Each line of the listing that contains "Record" should be found and copied.
── DATA SHOWN ──
(* ===== verification/ClientContext.v ===== *)
(** * The accounts a client passes

    lib/client/src/context.rs: what clients know about a group, and how they derive from it the
    accounts that an instruction needs for a health computation, in the order that the
    retrievers of health/account_retriever.rs expect. Names of tokens and markets and the
    fields that only other parts of the client read are left out; the chain is a function
    from addresses to the contents of accounts. *)

From stdpp Require Import base numbers option list gmap fin_maps.
From Stdlib Require Import ZArith Lia SpecFloat.
From S2P Require Import Prelude FixedPoint HealthType TokenPosition Nodes Oracle StablePrice Bank BankSpec Group Serum3 PerpMarket PerpPosition MangoAccount HealthCache AccountRetriever RetrieverSpec.

Open Scope Z_scope.

(** ** The context *)

Record TokenContext := mkTokenContext {
  tc_mint : Pubkey;
  tc_oracle : Pubkey;
  tc_banks : list Pubkey          (* [MAX_BANKS] of them, the default key where there is none *)
}.

Definition first_bank (t : TokenContext) : outcome Pubkey := unwrap (tc_banks t !! 0%nat).

(** [TokenContext::banks]. *)
Definition context_banks (t : TokenContext) : list Pubkey :=
  take (default (length (tc_banks t)) (position (fun b => b =? default_key) (tc_banks t))) (tc_banks t).

(** [FallbackOracleContext] and its [keys]. *)
Record FallbackOracleContext := mkFallback { fb_key : Pubkey; fb_quote_key : Pubkey }.

Definition fallback_keys (f : FallbackOracleContext) : list Pubkey := [fb_key f; fb_quote_key f].

Record PerpMarketContext := mkPerpContext {
  pc_settle_token_index : Z;
  pc_address : Pubkey;
  pc_oracle : Pubkey
}.

Record ComputeEstimates := mkEstimates {
  health_cu_per_token : Z;
  health_cu_per_perp : Z;
  health_cu_per_serum : Z;
  cu_per_oracle_fallback : Z
}.

Definition default_estimates : ComputeEstimates := mkEstimates 5000 8000 6000 2000.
───
[SOLUTION FOR THIS TASK]
Record TokenContext := mkTokenContext {
Record FallbackOracleContext := mkFallback { fb_key : Pubkey; fb_quote_key : Pubkey }.
Record PerpMarketContext := mkPerpContext {
Record ComputeEstimates := mkEstimates {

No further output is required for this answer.